What you need to do: Some entries follow. Reproduce exactly the lines starting at the one with "(** What the" and stopping after the one with "Definition tsn_before (initial_tsn".

[Data Boundary: Start]

(* ===== verification/Receive.v ===== *)
(** What the association does with received packets: [handle_inbound],
    [handle_chunk] and one handler per chunk type
    ([sctp/association/association_internal.rs]).

    The argument [now] is the clock, [random] the bytes a state cookie would be
    made of.  The loops over TSNs get as fuel the number of chunks in the queue
    they walk. *)
From S2P Require Import Prelude Serial Errors Param Chunk Packet PayloadQueue PendingQueue.
From S2P Require Import ReassemblyQueue Timer Stream Assoc.

Section receive.
Context {P : Profile}.

(** [if i.initial_tsn == 0 { u32::MAX } else { i.initial_tsn - 1 }] *)
Definition tsn_before (initial_tsn : Z) : Z :=
  if initial_tsn =? 0 then u32_max else initial_tsn - 1.

Definition lists_forward_tsn (p : Param) : bool :=
  match p with
  | PSupportedExtensions v => existsb (fun t => t =? CT_FORWARD_TSN) (se_chunk_types v)
  | _ => false
  end.

Definition handle_init (random : bytes) (p : Packet) (i : ChunkInit) : AM (list Packet) :=
  state ← a_get_state;
  if decide (state <> Closed /\ state <> CookieWait /\ state <> CookieEchoed)
  then st_raise ErrHandleInitState
  else
    _ ← st_modify (fun a => a
          <| a_my_max_num_inbound_streams ::= Z.min (ci_num_inbound_streams i) |>
          <| a_my_max_num_outbound_streams ::= Z.min (ci_num_outbound_streams i) |>
          <| a_peer_verification_tag := ci_initiate_tag i |>
          <| a_source_port := pk_destination_port p |>
          <| a_destination_port := pk_source_port p |>
          <| a_peer_last_tsn := tsn_before (ci_initial_tsn i) |>
          <| a_use_forward_tsn ::= fun b => b || existsb lists_forward_tsn (ci_params i) |>
          <| a_my_cookie ::= fun c =>
               match c with Some c => Some c | None => Some (ParamStateCookie_new random) end |>);
    init_ack ← st_get (fun a => set_forward_tsn_supported
      (mkChunkInit true (a_my_verification_tag a) (a_max_receive_buffer_size a)
         (a_my_max_num_outbound_streams a) (a_my_max_num_inbound_streams a) (a_my_next_tsn a)
         (match a_my_cookie a with Some my_cookie => [PStateCookie my_cookie] | None => [] end)));
    outbound ← create_packet [CInit init_ack];
    mret [outbound].

(** The last state cookie among the parameters. *)
Definition find_cookie (params : list Param) : option ParamStateCookie :=
  foldl (fun c p => match p with PStateCookie v => Some v | _ => c end) None params.

Definition enables_forward_tsn (p : Param) : bool :=
  match p with
  | PForwardTsnSupported _ => true
  | p => lists_forward_tsn p
  end.

Definition handle_init_ack (p : Packet) (i : ChunkInit) : AM (list Packet) :=
  state ← a_get_state;
  if decide (state <> CookieWait) then mret []
  else
    _ ← st_modify (fun a => a
          <| a_my_max_num_inbound_streams ::= Z.min (ci_num_inbound_streams i) |>
          <| a_my_max_num_outbound_streams ::= Z.min (ci_num_outbound_streams i) |>
          <| a_peer_verification_tag := ci_initiate_tag i |>
          <| a_peer_last_tsn := tsn_before (ci_initial_tsn i) |>);
    mismatch ← st_get (fun a => negb (a_source_port a =? pk_destination_port p)
                                || negb (a_destination_port a =? pk_source_port p));
    match mismatch with
    | true => mret []
    | false =>
        _ ← st_modify (fun a => a
              <| a_rwnd := ci_advertised_receiver_window_credit i |>
              <| a_ssthresh := ci_advertised_receiver_window_credit i |>
              <| a_t1init ::= stop_timer |>
              <| a_stored_init := None |>
              <| a_use_forward_tsn ::= fun b => b || existsb enables_forward_tsn (ci_params i) |>);
        match find_cookie (ci_params i) with
        | Some v =>
            _ ← st_modify (fun a => a <| a_stored_cookie_echo := Some (mkChunkCookieEcho (psc_cookie v)) |>);
            _ ← send_cookie_echo;
            _ ← start_t1cookie;
            _ ← set_state CookieEchoed;
            mret []
        | None => st_raise ErrInitAckNoCookie
        end
    end.

Definition handle_heartbeat (c : ChunkHeartbeat) : AM (list Packet) :=
  match hb_params c with
  | PHeartbeatInfo hbi :: _ =>
      p ← create_packet [CHeartbeatAck (mkChunkHeartbeatAck
            [PHeartbeatInfo (mkParamHeartbeatInfo (heartbeat_information hbi))])];
      mret [p]
  | _ => mret []
  end.

(** [handshake_completed_ch.send(..)] *)
Definition handshake_completed (r : option Error) : AM unit :=
  st_modify (fun a => a <| a_handshake_completed ::= fun l => l ++ [r] |>).

Definition cookie_ack_reply : AM (list Packet) :=
  p ← create_packet [CCookieAck mkChunkCookieAck];
  mret [p].

Definition handle_cookie_echo (c : ChunkCookieEcho) : AM (list Packet) :=
  state ← a_get_state;
  cookie ← st_get a_my_cookie;
  match cookie with
  | None => mret []
  | Some my_cookie =>
      let matches := bool_decide (psc_cookie my_cookie = ce_cookie c) in
      match state with
      | Established => if negb matches then mret [] else cookie_ack_reply
      | Closed | CookieWait | CookieEchoed =>
          if negb matches then mret []
          else
            _ ← st_modify (fun a => a <| a_t1init ::= stop_timer |> <| a_stored_init := None |>
                                      <| a_t1cookie ::= stop_timer |> <| a_stored_cookie_echo := None |>);
            _ ← set_state Established;
            _ ← handshake_completed None;
            cookie_ack_reply
      | _ => mret []
      end
  end.

Definition handle_cookie_ack : AM (list Packet) :=
  state ← a_get_state;
  if decide (state <> CookieEchoed) then mret []
  else
    _ ← st_modify (fun a => a <| a_t1cookie ::= stop_timer |> <| a_stored_cookie_echo := None |>);
    _ ← set_state Established;
    _ ← handshake_completed None;
    mret [].

(** * DATA *)
Definition reset_streams_if_any (p : ParamOutgoingResetRequest) : AM Packet :=
  peer_last_tsn ← st_get a_peer_last_tsn;
  let reached := sna32lte (sender_last_tsn p) peer_last_tsn in
  _ ← st_when reached
        (_ ← st_for (stream_identifiers p) unregister_stream;
         st_modify (fun a => a <| a_reconfig_requests ::= delete (reconfig_request_sequence_number p) |>));
  create_packet [CReconfig (mkChunkReconfig
    (Some (PReconfigResponse (mkParamReconfigResponse (reconfig_request_sequence_number p)
             (if reached then SuccessPerformed else InProgress)))) None)].

(** A call on one of the queues. *)
Definition on_payload_queue {A} (f : PayloadQueue -> res Error (A * PayloadQueue)) : AM A := fun a =>
  match f (a_payload_queue a) with
  | Ok (x, q) => (Ok x, a <| a_payload_queue := q |>)
  | Err e => (Err e, a)
  | Panic => (Panic, a)
  | OutOfFuel => (OutOfFuel, a)
  end.

Definition on_inflight_queue {A} (f : PayloadQueue -> res Error (A * PayloadQueue)) : AM A := fun a =>
  match f (a_inflight_queue a) with
  | Ok (x, q) => (Ok x, a <| a_inflight_queue := q |>)
  | Err e => (Err e, a)
  | Panic => (Panic, a)
  | OutOfFuel => (OutOfFuel, a)
  end.

(** [while self.payload_queue.pop(self.peer_last_tsn + 1).is_some()] *)
Fixpoint advance_peer_last_tsn (fuel : nat) (reply : list Packet) : AM (list Packet) :=
  match fuel with
  | O => fun a => (OutOfFuel, a)
  | S fuel' =>
      peer_last_tsn ← st_get a_peer_last_tsn;
      next ← st_lift (add32 peer_last_tsn 1);
      popped ← on_payload_queue (fun q => pq_pop q next);
      match popped with
      | None => mret reply
      | Some _ =>
          _ ← st_modify (fun a => a <| a_peer_last_tsn := next |>);
          rst_reqs ← st_get (fun a => (map_to_list (a_reconfig_requests a)).*2);
          reply ← st_fold rst_reqs (fun reply rst_req =>
            resp ← reset_streams_if_any rst_req;
            mret (reply ++ [resp])) reply;
          advance_peer_last_tsn fuel' reply
      end
  end.

Definition handle_peer_last_tsn_and_acknowledgement (sack_immediately : bool) : AM (list Packet) :=
  n ← st_get (fun a => length (pq_sorted (a_payload_queue a)));
  reply ← advance_peer_last_tsn (S n) [];
  is_empty ← (q ← st_get a_payload_queue; st_lift (pq_is_empty q));
  let has_packet_loss := negb is_empty in
  _ ← st_modify (fun a =>
        if (bool_decide (a_ack_state a <> AckImmediate) && negb sack_immediately
            && negb has_packet_loss && bool_decide (a_ack_mode a = AckNormal))
           || bool_decide (a_ack_mode a = AckAlwaysDelay)
        then
          if decide (a_ack_state a = AckIdle) then a <| a_delayed_ack_triggered := true |>
          else a <| a_immediate_ack_triggered := true |>
        else a <| a_immediate_ack_triggered := true |>);
  mret reply.

(** The acceptance of a chunk that can be pushed on a stream that exists:
    whether the stream is to handle it. *)
Definition accept_data (d : ChunkPayloadData) : AM bool :=
  credit ← get_my_receiver_window_credit;
  peer_last_tsn ← st_get a_peer_last_tsn;
  if credit >? 0 then
    _ ← on_payload_queue (fun q => pq_push q d peer_last_tsn);
    mret true
  else
    last_tsn ← st_get (fun a => get_last_tsn_received (a_payload_queue a));
    match last_tsn with
    | Some last_tsn =>
        if sna32lt (pd_tsn d) last_tsn then
          _ ← on_payload_queue (fun q => pq_push q d peer_last_tsn);
          mret true
        else mret false
    | None => mret false
    end.

Definition with_stream (r : nat) (f : Stream -> res Error Stream) : AM unit := fun a =>
  match a_heap a !! r with
  | Some s =>
      match f s with
      | Ok s' => (Ok tt, a <| a_heap ::= insert r s' |>)
      | Err e => (Err e, a)
      | Panic => (Panic, a)
      | OutOfFuel => (OutOfFuel, a)
      end
  | None => (Ok tt, a)
  end.

Definition handle_data (d : ChunkPayloadData) : AM (list Packet) :=
  _ ← st_modify (fun a => a <| a_stats ::= inc_datas |>);
  can ← st_get (fun a => can_push (a_payload_queue a) d (a_peer_last_tsn a));
  accepted ← (match can with
    | false => mret (Some false)
    | true =>
        stream ← get_or_create_stream (pd_stream_identifier d);
        match stream with
        | Some _ => b ← accept_data d; mret (Some b)
        | None => mret None
        end
    end);
  match accepted with
  | None => mret []
  | Some stream_handle_data =>
      _ ← st_when stream_handle_data
            (r ← st_get (fun a => a_streams a !! pd_stream_identifier d);
             match r with
             | Some r => with_stream r (fun s => Stream.stream_handle_data s d)
             | None => mret tt
             end);
      handle_peer_last_tsn_and_acknowledgement (pd_immediate_sack d)
  end.

(** * SACK *)

(** [duration_since] in milliseconds, on a clock in nanoseconds. *)
Definition measure_rtt (now : Z) (c : ChunkPayloadData) : AM unit :=
  _ ← st_modify (fun a => a <| a_min_tsn2measure_rtt := a_my_next_tsn a |>);
  if now <? pd_since c then st_raise ErrInvalidSystemTime
  else
    mgr ← st_get a_rto_mgr;
    r ← st_lift (set_new_rtt mgr (wrap 64 ((now - pd_since c) / 1000000)));
    st_modify (fun a => a <| a_rto_mgr := snd r |>).

(** The bytes acknowledged per stream, in [i64]. *)
Abbreviation Acked := (gmap Z Z).

Definition add_acked (acked : Acked) (si n : Z) : res Error Acked :=
  match acked !! si with
  | Some amount => amount ← arith_i64 (amount + n); Ok (<[si := amount]> acked)
  | None => Ok (<[si := n]> acked)
  end.

(** The loop that pops the chunks up to the new cumulative TSN. *)
Fixpoint ack_cumulative (fuel : nat) (now : Z) (d : ChunkSelectiveAck) (i : Z) (acked : Acked) : AM Acked :=
  if sna32lte i (sack_cumulative_tsn_ack d) then
    match fuel with
    | O => fun a => (OutOfFuel, a)
    | S fuel' =>
        popped ← on_inflight_queue (fun q => pq_pop q i);
        match popped with
        | None => st_raise ErrInflightQueueTsnPop
        | Some c =>
            acked ← (if pd_acked c then mret acked
              else
                first ← (t ← st_get a_cumulative_tsn_ack_point; st_lift (add32 t 1));
                _ ← st_when (i =? first) (st_modify (fun a => a <| a_t3rtx ::= stop_timer |>));
                acked ← st_lift (add_acked acked (pd_stream_identifier c) (data_len c));
                min_tsn ← st_get a_min_tsn2measure_rtt;
                _ ← st_when ((pd_nsent c =? 1) && sna32gte (pd_tsn c) min_tsn) (measure_rtt now c);
                mret acked);
            _ ← st_modify (fun a =>
                  if a_in_fast_recovery a && (pd_tsn c =? a_fast_recover_exit_point a)
                  then a <| a_in_fast_recovery := false |> else a);
            next ← st_lift (add32 i 1);
            ack_cumulative fuel' now d next acked
        end
    end
  else mret acked.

[Data Boundary: End]

Task output:
(** What the association does with received packets: [handle_inbound],
    [handle_chunk] and one handler per chunk type
    ([sctp/association/association_internal.rs]).

    The argument [now] is the clock, [random] the bytes a state cookie would be
    made of.  The loops over TSNs get as fuel the number of chunks in the queue
    they walk. *)
From S2P Require Import Prelude Serial Errors Param Chunk Packet PayloadQueue PendingQueue.
From S2P Require Import ReassemblyQueue Timer Stream Assoc.

Section receive.
Context {P : Profile}.

(** [if i.initial_tsn == 0 { u32::MAX } else { i.initial_tsn - 1 }] *)
Definition tsn_before (initial_tsn : Z) : Z :=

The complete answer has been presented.